■ TASK DETAILS
Only one stretch of the data below is wanted: the lines from the one with "(** ** SpecificityResolver *)" through the one with "result (option StaticTheme)", repeated exactly.

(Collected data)
+++
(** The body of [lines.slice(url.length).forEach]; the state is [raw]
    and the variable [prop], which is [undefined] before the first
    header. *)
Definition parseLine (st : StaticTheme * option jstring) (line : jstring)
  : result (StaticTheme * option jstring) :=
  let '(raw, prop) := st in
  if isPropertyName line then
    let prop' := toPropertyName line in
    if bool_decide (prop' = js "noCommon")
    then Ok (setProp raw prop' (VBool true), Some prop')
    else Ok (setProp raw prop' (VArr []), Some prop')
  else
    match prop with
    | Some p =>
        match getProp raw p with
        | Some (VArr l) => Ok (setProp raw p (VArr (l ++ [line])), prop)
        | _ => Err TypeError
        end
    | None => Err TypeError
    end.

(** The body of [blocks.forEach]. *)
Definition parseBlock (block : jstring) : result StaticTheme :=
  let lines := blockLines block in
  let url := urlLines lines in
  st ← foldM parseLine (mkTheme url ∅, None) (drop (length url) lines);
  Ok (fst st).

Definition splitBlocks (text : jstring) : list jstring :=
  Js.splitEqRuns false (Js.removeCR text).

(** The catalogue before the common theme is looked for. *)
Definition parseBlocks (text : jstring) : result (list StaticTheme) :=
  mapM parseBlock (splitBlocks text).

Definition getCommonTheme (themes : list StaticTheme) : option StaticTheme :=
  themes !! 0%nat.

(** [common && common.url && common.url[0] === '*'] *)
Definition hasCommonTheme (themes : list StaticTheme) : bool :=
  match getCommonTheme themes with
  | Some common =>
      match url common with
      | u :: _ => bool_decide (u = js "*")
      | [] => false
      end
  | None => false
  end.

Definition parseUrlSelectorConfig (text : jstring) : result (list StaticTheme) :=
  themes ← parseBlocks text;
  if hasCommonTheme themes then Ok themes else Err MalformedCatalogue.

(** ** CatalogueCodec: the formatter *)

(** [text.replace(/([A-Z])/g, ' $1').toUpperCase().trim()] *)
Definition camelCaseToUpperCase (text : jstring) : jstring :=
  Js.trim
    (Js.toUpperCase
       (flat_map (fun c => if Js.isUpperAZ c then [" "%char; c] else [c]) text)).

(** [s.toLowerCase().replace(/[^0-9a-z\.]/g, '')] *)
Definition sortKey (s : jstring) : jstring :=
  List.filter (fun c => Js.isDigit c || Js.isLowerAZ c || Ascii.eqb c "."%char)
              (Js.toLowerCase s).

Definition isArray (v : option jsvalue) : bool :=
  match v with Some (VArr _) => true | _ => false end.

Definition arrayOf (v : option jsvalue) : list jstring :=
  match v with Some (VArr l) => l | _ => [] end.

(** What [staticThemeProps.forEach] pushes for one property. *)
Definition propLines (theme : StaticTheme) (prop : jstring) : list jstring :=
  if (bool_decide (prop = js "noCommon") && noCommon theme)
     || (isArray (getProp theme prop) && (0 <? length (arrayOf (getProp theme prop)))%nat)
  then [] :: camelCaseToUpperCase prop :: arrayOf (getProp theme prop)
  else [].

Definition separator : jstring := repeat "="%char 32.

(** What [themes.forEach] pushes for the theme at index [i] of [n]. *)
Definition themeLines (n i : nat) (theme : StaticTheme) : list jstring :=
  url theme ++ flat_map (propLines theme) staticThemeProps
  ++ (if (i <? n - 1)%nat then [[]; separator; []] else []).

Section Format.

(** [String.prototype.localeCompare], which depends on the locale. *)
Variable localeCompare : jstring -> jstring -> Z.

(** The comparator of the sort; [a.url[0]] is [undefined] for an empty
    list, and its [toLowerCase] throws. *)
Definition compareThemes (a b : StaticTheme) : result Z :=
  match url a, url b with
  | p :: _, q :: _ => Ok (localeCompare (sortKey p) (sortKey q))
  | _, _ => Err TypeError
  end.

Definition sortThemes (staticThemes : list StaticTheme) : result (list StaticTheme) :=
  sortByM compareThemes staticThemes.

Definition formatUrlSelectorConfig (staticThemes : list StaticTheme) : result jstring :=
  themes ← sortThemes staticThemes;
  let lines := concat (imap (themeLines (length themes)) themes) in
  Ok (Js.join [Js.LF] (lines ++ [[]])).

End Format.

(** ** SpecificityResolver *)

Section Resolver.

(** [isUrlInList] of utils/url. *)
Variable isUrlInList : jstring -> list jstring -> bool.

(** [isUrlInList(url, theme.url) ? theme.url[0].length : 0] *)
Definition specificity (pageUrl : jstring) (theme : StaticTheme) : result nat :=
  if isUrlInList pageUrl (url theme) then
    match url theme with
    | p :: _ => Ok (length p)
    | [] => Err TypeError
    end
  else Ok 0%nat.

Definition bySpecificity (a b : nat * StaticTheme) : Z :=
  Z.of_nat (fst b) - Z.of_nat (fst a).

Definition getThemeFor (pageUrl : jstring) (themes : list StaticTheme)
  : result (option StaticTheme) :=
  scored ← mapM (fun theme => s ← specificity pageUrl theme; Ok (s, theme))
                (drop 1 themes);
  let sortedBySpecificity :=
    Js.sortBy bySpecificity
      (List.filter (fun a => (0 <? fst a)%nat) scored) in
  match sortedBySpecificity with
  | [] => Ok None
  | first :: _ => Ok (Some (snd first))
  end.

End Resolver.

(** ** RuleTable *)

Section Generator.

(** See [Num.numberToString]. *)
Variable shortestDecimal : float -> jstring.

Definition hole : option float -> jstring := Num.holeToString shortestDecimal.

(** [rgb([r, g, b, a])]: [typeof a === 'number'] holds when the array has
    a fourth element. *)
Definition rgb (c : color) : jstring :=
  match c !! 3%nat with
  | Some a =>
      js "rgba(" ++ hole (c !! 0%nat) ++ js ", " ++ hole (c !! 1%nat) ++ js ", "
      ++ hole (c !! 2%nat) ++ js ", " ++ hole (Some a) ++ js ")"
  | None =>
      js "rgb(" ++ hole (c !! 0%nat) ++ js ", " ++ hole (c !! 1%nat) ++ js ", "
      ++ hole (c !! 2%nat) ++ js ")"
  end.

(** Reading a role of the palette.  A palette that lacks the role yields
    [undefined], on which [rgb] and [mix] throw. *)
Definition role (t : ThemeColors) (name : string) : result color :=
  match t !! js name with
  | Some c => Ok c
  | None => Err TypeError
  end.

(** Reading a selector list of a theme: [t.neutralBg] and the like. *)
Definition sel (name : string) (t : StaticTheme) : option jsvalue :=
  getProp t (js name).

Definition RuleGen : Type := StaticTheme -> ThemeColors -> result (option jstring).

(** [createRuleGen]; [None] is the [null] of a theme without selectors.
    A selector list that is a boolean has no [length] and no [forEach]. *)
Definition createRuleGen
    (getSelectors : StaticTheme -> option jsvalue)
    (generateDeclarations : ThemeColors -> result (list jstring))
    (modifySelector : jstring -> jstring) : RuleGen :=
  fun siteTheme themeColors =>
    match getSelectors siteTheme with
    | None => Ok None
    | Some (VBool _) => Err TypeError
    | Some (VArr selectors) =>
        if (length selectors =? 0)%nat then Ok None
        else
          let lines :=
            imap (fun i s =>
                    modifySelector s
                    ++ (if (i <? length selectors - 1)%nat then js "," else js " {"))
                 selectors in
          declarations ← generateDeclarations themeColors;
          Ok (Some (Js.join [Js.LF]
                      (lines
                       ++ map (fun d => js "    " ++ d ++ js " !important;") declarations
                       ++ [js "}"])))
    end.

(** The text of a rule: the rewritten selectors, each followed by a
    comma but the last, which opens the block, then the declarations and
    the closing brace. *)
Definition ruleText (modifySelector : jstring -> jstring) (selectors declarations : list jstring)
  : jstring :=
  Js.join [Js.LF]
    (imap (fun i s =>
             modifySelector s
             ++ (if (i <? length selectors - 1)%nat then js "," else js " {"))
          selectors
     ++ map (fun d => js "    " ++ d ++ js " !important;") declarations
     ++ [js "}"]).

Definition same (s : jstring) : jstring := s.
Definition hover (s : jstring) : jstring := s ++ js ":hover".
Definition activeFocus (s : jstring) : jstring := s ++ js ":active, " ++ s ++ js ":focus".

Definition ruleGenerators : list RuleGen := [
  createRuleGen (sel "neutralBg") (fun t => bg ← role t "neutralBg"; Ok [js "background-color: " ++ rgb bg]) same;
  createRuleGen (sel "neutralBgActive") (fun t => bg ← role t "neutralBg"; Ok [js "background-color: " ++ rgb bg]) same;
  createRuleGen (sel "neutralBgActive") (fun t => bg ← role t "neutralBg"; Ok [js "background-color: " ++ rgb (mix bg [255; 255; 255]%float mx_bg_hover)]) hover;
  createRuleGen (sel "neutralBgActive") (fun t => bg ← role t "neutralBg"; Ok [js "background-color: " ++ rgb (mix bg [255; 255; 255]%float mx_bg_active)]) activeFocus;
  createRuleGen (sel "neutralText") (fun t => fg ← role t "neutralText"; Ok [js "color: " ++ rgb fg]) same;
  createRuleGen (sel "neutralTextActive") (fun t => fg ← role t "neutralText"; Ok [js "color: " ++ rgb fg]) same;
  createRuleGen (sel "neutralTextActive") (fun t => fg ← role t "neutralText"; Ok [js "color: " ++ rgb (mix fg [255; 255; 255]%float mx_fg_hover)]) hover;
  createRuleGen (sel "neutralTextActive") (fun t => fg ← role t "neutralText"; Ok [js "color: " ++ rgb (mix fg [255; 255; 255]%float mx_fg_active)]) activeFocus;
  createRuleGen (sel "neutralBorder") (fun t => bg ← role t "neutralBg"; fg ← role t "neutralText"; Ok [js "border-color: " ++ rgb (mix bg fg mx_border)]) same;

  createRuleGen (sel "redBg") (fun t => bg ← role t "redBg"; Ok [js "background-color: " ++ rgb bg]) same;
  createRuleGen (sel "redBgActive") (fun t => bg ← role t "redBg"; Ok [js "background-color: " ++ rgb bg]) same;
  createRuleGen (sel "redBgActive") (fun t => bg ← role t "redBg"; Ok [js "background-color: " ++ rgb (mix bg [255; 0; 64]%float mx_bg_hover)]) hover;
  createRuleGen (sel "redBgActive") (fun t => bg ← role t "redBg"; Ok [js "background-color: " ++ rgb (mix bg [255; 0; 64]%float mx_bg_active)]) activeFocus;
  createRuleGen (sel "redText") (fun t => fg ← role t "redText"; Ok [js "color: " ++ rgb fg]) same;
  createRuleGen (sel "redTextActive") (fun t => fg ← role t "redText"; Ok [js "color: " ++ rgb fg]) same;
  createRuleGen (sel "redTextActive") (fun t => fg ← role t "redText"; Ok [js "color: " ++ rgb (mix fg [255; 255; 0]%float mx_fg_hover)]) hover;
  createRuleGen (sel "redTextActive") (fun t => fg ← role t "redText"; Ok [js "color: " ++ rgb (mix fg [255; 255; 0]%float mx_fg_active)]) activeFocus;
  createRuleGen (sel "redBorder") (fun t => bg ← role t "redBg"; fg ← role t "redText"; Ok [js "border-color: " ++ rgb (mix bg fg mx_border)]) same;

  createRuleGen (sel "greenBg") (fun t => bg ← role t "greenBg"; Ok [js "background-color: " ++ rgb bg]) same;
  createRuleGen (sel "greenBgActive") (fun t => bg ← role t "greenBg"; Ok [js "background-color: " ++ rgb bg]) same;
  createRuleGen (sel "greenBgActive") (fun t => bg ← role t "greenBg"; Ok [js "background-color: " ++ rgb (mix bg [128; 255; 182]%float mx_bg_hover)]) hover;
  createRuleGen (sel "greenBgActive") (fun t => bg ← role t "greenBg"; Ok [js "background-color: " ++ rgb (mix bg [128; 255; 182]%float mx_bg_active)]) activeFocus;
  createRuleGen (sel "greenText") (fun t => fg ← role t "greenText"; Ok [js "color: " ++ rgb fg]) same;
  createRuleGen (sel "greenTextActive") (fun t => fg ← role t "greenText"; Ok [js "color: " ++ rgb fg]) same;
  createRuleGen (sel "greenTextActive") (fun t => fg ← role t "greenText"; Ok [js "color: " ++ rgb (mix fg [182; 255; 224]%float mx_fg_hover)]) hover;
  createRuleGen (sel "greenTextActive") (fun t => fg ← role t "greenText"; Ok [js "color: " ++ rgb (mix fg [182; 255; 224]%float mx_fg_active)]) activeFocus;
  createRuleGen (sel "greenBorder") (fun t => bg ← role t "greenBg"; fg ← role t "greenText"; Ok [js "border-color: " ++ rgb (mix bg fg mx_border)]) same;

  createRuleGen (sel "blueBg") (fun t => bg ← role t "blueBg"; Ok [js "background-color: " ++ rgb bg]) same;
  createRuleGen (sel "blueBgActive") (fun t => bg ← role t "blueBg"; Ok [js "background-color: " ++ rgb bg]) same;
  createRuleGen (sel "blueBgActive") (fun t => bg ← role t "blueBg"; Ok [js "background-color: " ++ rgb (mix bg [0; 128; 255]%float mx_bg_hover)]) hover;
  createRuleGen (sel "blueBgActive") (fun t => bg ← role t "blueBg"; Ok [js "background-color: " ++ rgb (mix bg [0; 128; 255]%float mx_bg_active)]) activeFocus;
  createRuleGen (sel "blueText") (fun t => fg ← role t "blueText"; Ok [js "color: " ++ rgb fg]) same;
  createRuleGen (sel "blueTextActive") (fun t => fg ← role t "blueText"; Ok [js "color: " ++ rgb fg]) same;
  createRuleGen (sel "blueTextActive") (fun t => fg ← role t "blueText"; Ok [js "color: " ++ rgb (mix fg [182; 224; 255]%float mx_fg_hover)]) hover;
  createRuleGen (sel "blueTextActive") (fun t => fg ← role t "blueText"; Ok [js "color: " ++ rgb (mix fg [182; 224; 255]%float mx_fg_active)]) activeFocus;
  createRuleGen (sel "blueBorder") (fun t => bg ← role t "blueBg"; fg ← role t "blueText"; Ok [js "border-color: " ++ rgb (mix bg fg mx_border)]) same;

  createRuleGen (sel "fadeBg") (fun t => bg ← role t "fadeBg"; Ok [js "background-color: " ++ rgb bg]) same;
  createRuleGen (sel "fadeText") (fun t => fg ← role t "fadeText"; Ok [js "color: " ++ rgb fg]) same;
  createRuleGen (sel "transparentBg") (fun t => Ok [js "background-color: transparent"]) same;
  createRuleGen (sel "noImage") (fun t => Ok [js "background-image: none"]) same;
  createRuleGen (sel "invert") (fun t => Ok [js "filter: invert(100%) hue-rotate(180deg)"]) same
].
+++
■ YOUR RESPONSE
(** ** SpecificityResolver *)

Section Resolver.

(** [isUrlInList] of utils/url. *)
Variable isUrlInList : jstring -> list jstring -> bool.

(** [isUrlInList(url, theme.url) ? theme.url[0].length : 0] *)
Definition specificity (pageUrl : jstring) (theme : StaticTheme) : result nat :=
  if isUrlInList pageUrl (url theme) then
    match url theme with
    | p :: _ => Ok (length p)
    | [] => Err TypeError
    end
  else Ok 0%nat.

Definition bySpecificity (a b : nat * StaticTheme) : Z :=
  Z.of_nat (fst b) - Z.of_nat (fst a).

Definition getThemeFor (pageUrl : jstring) (themes : list StaticTheme)
  : result (option StaticTheme) :=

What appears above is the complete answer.